Network connection device management system
The network connection device management system has specified to add new devices to the network, it needs to answer the following questions:
· Who has the right to install the equipment on the network;
· Who is needed to install new devices?
· Who should notify which person should be notified when installing new devices;
· Who is recorded by the increase in network equipment;
· There is no security requirements for new equipment on the network.
Business partner management system
The business partners management system stipulates what kind of security conditions should be available in business buddies. With the development of e-commerce, the company's internal network is increasingly open to business partners, customers, and suppliers. The business partners management system is increasingly important. This regulations have great changes in every business partners agreement, but it needs to answer the following important issues at least:
· Whether each business partner must have a written security system;
· Does every business partner must have a firewall or other network boundary security device;
· How communication communication is carried out (VPN virtual private network on the Internet, leased line, etc.);
· How to make Shenqing if you want to visit the information resources of your business partner.

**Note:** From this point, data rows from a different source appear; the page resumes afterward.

Lemma reject_all_view e (s : State P) :
  settled_view s -> settled_view (reject_all P e s).
Proof.
  unfold reject_all. destruct (outcome s) eqn:E; [done|]. by apply settle_view.
Qed.

Lemma resolve_all_view (s : State P) :
  settled_view s -> settled_view (resolve_all P originalFilename s).
Proof.
  unfold resolve_all. destruct (outcome s) eqn:E; [done|].
  destruct (all_returned P (loops s)); [|done].
  destruct (compressFrames P (frames s)); by apply settle_view.
Qed.

Lemma set_loop_view w l (s : State P) :
  settled_view s -> settled_view (set_loop P w l s).
Proof. done. Qed.

Lemma loop_head_view w (s : State P) :
  settled_view s -> settled_view (loop_head P originalFilename w s).
Proof.
  intros H. unfold loop_head. destruct (frameQueue s); [|done].
  by apply resolve_all_view, set_loop_view.
Qed.

Lemma stored_view w t img data (s : State P) :
  terminated s = false -> settled_view s ->
  settled_view (stored P video settings totalFrames w t img data s).
Proof.
  unfold settled_view. cbn. destruct (outcome s); [|done].
  intros Ht (Ht' & _). congruence.
Qed.

Lemma reachable_settled_view (s : State P) :
  reachable P video settings totalFrames frameInterval originalFilename
    workers s ->
  settled_view s.
Proof.
  apply reachable_invariant.
  - done.
  - intros. by apply loop_head_view.
  - intros. by apply resolve_all_view.
  - done.
  - done.
  - intros. by apply reject_all_view, set_loop_view.
  - intros. by apply reject_all_view, set_loop_view.
  - intros. by apply loop_head_view, stored_view.
Qed.
(** [valueInterface]: the Go value of a document; a number converts by
    [convertNumber], whose range error leaves [nil] in its place. *)
Fixpoint toAny (v : Value) : Any :=
  match v with
  | Null => ANil
  | Bool b => ABool b
  | Number lit =>
      let f := decimalOf lit in
      if overflows f then ANil else AFloat64 f
  | String s => AString s
  | Array elems => ASlice (map toAny elems)
  | Object members => AMap (map (fun kv => (fst kv, toAny (snd kv))) members)
  end.

(** Some number of the document is out of the [float64] range: the
    decoder saves an [*UnmarshalTypeError] and goes on. *)
Fixpoint hasRangeError (v : Value) : bool :=
  match v with
  | Number lit => overflows (decimalOf lit)
  | Array elems => existsb hasRangeError elems
  | Object members => existsb (fun kv => hasRangeError (snd kv)) members
  | _ => false
  end.

End json.

(** ** Package time *)

Module time.

(** A time zone: [lookup unix] is the offset east of UTC in force at the
    instant [unix] and the span [[start, end_)] of instants it is in force
    for.  [time.Local] is such a value, supplied by the system. *)
Record Location : Type := { lookup : Z -> Z * Z * Z }.

Definition alpha : Z := - 2 ^ 63.
Definition omega : Z := 2 ^ 63 - 1.

Definition UTC : Location := {| lookup := fun _ => (0, alpha, omega) |}.

Definition FixedZone (offset : Z) : Location :=
  {| lookup := fun _ => (offset, alpha, omega) |}.

(** An instant (seconds since 1970-01-01T00:00:00Z, and nanoseconds) with
    the zone it is presented in. *)
Record Time : Type := { unixSec : Z; nsec : Z; loc : Location }.

Definition isLeap (year : Z) : bool :=
  (year mod 4 =? 0) && (negb (year mod 100 =? 0) || (year mod 400 =? 0)).

(** The table [daysBefore]: days of a non-leap year before month [m+1]. *)
Definition daysBefore (m : Z) : Z :=
  nth (Z.to_nat m)
      [0; 31; 59; 90; 120; 151; 181; 212; 243; 273; 304; 334; 365] 0.
(** * obspy.fissures.client: a shallow embedding of the DHI/Fissures client

    The development follows [obspy/fissures/client.py].  The client is
    sequential request/response code, so it is modelled in a small
    writer-plus-exception monad: a computation yields the ordered list of
    observable events it emitted (remote calls and warnings) together with
    either a returned value or a raised exception.

    Integers are [Z] and [str] values are [string].  The doubles of the IDL
    structures are carried as the rationals they denote; the float arithmetic
    done on them is the interpreter's and is taken as an interface. *)

From Stdlib Require Import ZArith QArith List String Ascii Bool Lia.
From Stdlib Require Import SpecFloat.
From Stdlib Require Import DecimalString.
Import ListNotations.
Open Scope string_scope.
Open Scope list_scope.
Open Scope Z_scope.

Set Implicit Arguments.

(** ** Python string operations used by the client *)

Module PyStr.

Definition star : ascii := "*"%char.

(** [len(s)] *)
Definition len (s : string) : Z := Z.of_nat (String.length s).

(** [s.find(c)] for a one-character needle: index of the first
    occurrence, [-1] when there is none. *)
Fixpoint find_from (c : ascii) (s : string) (i : Z) : Z :=
  match s with
  | EmptyString => -1
  | String a s' => if Ascii.eqb a c then i else find_from c s' (i + 1)
  end.

Definition find (s : string) (c : ascii) : Z := find_from c s 0.

(** [c in s] for a one-character needle. *)
Fixpoint contains (c : ascii) (s : string) : bool :=
  match s with
  | EmptyString => false
  | String a s' => Ascii.eqb a c || contains c s'
  end.

(** [s[:n]] *)
Definition prefix (n : nat) (s : string) : string := substring 0 n s.

(** [s.replace(c, d)] for one-character [c] and [d]. *)
Fixpoint replace (c d : ascii) (s : string) : string :=
  match s with
  | EmptyString => EmptyString
  | String a s' => String (if Ascii.eqb a c then d else a) (replace c d s')
  end.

Other important regulations
You may also need to develop other rules and regulations, such as:
· Wireless network management system - help strengthen security protection measures for wireless networks, including which devices can be wireless, what security measures need to be taken, etc.
· Laboratory management system - If there is a test laboratory in your company, you must use this system to protect internal networks to reduce security. It is best to let the test laboratory use a completely independent homologual connection to make it connect with the company's interior business network.
· Personal Digital Assistant (PDA) Management System - This system classes whether the PDA device is allowed to connect to the company's internal network, how to establish a connection, allowing PDA software to be installed on the company's system. These devices will bring you a lot of support and mixing issues to your technical support.
Customer management system
With this company, the company also provides a general discussion report to our secure protection system to customers, potential customers, and business partners. This helps to showcase the importance and experience of the company's security environment.